═══ INPUT MATERIAL ═══
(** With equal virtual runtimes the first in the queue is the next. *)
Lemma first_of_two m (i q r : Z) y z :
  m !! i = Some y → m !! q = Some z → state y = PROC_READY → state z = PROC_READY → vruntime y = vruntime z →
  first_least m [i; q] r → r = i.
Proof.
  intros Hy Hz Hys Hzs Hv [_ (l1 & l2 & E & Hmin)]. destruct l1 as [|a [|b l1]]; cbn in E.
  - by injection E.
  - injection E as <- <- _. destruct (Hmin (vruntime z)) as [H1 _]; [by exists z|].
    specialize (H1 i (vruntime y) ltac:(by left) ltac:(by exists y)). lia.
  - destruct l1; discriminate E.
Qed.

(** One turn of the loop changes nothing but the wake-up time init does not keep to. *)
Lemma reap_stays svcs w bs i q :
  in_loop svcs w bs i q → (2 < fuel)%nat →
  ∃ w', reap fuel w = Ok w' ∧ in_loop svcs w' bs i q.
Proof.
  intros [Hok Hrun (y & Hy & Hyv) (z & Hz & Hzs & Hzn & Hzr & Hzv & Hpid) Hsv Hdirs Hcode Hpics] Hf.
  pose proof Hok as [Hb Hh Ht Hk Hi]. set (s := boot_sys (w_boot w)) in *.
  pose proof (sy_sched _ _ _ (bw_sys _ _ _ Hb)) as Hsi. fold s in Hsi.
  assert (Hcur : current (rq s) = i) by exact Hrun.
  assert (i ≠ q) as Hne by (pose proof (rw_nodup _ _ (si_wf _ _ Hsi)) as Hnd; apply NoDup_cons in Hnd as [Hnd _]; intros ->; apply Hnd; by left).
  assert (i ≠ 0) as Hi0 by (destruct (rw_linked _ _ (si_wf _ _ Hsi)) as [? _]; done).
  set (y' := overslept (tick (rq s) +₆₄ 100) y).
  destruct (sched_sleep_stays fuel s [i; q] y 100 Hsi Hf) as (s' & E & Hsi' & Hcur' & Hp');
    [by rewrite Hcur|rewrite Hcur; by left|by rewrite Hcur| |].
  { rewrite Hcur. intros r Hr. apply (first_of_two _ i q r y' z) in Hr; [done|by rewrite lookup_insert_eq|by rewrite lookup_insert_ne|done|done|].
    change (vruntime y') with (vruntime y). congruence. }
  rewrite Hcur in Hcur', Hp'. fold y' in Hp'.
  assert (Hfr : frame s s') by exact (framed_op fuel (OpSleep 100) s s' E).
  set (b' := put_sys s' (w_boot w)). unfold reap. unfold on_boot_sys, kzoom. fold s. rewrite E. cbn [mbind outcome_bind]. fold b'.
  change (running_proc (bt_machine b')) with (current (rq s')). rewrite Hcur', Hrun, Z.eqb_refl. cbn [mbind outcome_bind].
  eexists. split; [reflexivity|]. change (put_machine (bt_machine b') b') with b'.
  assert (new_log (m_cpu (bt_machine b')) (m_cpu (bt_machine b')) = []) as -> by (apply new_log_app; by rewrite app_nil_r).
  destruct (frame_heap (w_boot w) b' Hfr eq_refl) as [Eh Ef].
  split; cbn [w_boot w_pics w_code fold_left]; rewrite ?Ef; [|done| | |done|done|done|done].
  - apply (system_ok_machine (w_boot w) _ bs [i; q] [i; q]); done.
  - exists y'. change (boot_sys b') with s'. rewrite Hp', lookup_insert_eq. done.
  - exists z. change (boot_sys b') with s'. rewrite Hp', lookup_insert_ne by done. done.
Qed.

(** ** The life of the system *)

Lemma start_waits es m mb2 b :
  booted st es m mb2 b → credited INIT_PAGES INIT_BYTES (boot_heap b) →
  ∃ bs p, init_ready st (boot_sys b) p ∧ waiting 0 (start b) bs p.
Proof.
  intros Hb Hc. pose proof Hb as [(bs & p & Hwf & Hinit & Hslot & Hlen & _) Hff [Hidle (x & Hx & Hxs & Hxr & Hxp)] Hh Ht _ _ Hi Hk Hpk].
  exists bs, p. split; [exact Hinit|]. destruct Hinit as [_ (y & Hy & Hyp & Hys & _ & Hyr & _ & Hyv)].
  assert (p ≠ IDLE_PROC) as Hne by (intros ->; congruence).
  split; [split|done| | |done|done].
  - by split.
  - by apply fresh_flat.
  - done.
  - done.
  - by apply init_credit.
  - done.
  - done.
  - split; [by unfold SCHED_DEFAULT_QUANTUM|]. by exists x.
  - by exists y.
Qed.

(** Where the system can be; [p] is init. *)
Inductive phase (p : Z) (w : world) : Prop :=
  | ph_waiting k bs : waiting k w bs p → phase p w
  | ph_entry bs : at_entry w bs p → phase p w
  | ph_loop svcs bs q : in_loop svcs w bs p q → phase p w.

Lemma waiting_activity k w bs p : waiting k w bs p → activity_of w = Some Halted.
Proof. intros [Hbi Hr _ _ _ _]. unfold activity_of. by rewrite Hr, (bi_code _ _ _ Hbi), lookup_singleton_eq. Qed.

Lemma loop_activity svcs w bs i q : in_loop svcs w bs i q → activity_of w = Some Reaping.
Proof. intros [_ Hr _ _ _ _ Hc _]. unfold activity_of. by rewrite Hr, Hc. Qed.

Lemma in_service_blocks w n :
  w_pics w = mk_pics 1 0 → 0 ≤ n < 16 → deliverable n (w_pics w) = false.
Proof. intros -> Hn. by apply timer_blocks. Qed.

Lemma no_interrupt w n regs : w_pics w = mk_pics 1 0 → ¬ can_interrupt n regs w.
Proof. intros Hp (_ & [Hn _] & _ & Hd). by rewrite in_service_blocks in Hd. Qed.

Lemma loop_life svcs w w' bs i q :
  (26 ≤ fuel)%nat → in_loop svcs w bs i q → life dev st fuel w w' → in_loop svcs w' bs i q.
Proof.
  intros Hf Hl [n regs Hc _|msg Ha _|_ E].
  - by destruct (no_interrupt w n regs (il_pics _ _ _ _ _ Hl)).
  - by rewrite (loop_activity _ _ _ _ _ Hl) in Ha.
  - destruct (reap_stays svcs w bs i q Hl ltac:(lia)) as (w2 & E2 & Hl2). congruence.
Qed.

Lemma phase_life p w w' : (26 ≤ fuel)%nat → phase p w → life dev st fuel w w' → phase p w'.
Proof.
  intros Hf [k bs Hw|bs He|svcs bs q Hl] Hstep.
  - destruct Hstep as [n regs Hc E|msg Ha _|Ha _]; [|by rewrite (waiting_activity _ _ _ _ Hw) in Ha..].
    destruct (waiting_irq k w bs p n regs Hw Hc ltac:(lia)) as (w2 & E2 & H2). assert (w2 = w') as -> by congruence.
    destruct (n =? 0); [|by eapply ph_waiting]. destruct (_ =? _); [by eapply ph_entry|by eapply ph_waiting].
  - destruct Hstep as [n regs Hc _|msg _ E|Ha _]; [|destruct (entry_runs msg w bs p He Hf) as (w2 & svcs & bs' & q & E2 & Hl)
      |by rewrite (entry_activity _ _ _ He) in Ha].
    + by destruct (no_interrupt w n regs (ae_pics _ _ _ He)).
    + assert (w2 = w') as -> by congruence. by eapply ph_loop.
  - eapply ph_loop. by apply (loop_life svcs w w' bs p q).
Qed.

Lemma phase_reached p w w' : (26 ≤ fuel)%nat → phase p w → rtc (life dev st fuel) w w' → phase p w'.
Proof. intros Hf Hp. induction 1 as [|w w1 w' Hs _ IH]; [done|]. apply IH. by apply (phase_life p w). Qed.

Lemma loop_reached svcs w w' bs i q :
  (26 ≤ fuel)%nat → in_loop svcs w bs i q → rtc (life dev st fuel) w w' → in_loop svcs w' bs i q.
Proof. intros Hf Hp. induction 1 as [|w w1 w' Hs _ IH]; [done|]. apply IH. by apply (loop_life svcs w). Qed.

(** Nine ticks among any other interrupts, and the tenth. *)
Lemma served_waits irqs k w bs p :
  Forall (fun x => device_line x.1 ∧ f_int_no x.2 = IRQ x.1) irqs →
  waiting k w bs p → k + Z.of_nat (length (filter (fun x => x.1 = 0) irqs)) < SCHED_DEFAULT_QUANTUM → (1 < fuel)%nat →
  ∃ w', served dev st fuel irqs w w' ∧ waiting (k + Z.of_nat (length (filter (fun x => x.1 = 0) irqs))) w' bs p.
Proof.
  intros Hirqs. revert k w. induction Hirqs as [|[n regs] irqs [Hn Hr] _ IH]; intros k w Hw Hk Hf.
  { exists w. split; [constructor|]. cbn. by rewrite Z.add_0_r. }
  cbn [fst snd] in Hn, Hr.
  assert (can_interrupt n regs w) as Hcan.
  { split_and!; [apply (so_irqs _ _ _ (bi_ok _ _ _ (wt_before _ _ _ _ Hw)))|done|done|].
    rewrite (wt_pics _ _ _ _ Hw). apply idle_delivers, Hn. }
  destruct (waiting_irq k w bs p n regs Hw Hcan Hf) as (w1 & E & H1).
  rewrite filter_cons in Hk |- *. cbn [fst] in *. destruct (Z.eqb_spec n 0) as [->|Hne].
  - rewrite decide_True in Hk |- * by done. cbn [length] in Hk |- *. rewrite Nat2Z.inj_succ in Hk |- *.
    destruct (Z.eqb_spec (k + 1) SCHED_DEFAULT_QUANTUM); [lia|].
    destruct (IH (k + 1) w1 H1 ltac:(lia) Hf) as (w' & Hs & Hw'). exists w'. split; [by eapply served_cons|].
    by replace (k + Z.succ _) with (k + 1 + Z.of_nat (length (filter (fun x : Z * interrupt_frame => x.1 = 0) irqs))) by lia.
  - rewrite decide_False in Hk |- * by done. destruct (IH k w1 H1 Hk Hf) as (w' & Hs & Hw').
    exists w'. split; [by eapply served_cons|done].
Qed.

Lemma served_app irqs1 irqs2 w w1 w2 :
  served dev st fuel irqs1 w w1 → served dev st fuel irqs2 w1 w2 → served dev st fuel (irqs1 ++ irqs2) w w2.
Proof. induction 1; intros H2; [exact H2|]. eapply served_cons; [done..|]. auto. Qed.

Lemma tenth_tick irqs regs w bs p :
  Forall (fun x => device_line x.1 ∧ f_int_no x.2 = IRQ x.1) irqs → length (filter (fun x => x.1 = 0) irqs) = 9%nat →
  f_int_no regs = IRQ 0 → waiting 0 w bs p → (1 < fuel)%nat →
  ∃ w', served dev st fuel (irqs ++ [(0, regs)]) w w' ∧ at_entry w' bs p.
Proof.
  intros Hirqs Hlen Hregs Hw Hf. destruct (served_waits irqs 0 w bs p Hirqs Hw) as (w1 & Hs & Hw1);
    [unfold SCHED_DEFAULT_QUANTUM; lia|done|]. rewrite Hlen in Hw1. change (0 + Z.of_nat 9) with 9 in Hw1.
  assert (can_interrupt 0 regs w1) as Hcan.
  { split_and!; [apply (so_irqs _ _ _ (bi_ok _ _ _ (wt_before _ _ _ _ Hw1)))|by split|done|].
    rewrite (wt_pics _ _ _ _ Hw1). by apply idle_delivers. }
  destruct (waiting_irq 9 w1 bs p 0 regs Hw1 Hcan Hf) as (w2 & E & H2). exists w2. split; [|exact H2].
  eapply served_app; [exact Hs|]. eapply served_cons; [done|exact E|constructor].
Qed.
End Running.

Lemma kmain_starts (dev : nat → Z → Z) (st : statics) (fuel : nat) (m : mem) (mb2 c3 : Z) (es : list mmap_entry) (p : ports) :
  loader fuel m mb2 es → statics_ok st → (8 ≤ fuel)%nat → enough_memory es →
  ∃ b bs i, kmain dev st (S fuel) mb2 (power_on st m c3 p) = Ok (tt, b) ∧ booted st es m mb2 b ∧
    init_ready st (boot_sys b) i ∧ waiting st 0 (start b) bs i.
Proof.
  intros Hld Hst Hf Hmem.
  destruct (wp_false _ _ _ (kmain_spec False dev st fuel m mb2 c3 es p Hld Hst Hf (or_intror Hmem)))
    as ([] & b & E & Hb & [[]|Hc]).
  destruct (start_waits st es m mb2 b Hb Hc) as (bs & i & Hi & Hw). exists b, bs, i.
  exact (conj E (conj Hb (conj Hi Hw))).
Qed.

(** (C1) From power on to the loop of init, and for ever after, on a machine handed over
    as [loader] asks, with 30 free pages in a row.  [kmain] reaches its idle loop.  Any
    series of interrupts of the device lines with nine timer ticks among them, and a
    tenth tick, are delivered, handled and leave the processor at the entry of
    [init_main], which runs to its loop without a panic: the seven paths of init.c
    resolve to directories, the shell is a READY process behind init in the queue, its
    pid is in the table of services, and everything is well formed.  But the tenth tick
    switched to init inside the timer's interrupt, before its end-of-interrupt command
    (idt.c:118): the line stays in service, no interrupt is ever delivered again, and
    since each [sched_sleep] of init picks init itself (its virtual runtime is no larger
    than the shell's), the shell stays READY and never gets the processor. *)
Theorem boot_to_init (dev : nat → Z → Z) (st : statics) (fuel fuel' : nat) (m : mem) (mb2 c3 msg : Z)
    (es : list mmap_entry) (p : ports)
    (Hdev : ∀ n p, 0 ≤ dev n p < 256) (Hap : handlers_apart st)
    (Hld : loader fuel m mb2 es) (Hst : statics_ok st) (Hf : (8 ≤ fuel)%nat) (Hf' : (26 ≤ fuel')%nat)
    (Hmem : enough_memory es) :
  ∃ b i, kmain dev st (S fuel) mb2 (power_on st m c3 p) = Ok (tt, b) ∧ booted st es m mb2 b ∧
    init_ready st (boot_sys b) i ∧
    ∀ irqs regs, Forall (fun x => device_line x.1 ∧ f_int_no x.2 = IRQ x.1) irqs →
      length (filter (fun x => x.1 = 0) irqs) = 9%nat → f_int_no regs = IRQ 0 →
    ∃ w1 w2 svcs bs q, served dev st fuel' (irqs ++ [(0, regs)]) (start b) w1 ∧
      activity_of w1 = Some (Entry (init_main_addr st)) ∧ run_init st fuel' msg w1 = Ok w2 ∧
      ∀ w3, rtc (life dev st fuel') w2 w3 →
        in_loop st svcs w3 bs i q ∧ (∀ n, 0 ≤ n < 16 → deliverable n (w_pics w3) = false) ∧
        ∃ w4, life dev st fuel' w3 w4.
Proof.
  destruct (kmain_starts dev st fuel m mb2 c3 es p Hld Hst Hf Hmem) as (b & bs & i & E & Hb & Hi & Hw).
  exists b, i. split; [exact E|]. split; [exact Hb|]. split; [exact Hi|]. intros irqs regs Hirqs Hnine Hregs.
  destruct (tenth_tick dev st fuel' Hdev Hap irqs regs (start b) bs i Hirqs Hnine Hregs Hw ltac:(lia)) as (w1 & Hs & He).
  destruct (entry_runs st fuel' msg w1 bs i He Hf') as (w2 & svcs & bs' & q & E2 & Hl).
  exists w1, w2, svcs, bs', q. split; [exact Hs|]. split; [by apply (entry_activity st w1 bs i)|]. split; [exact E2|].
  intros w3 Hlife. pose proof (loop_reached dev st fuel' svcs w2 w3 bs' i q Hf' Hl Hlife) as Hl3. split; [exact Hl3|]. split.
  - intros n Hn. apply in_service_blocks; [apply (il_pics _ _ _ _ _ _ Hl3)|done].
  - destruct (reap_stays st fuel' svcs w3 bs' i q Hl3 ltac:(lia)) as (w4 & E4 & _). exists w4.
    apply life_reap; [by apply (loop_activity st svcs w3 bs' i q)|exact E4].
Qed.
═══
Repeat, exactly and only, the lines from the beginning of the material through the line that contains "assert (Hcur : current".

* **RESPONSE TO THE TASK**:
(** With equal virtual runtimes the first in the queue is the next. *)
Lemma first_of_two m (i q r : Z) y z :
  m !! i = Some y → m !! q = Some z → state y = PROC_READY → state z = PROC_READY → vruntime y = vruntime z →
  first_least m [i; q] r → r = i.
Proof.
  intros Hy Hz Hys Hzs Hv [_ (l1 & l2 & E & Hmin)]. destruct l1 as [|a [|b l1]]; cbn in E.
  - by injection E.
  - injection E as <- <- _. destruct (Hmin (vruntime z)) as [H1 _]; [by exists z|].
    specialize (H1 i (vruntime y) ltac:(by left) ltac:(by exists y)). lia.
  - destruct l1; discriminate E.
Qed.

(** One turn of the loop changes nothing but the wake-up time init does not keep to. *)
Lemma reap_stays svcs w bs i q :
  in_loop svcs w bs i q → (2 < fuel)%nat →
  ∃ w', reap fuel w = Ok w' ∧ in_loop svcs w' bs i q.
Proof.
  intros [Hok Hrun (y & Hy & Hyv) (z & Hz & Hzs & Hzn & Hzr & Hzv & Hpid) Hsv Hdirs Hcode Hpics] Hf.
  pose proof Hok as [Hb Hh Ht Hk Hi]. set (s := boot_sys (w_boot w)) in *.
  pose proof (sy_sched _ _ _ (bw_sys _ _ _ Hb)) as Hsi. fold s in Hsi.
  assert (Hcur : current (rq s) = i) by exact Hrun.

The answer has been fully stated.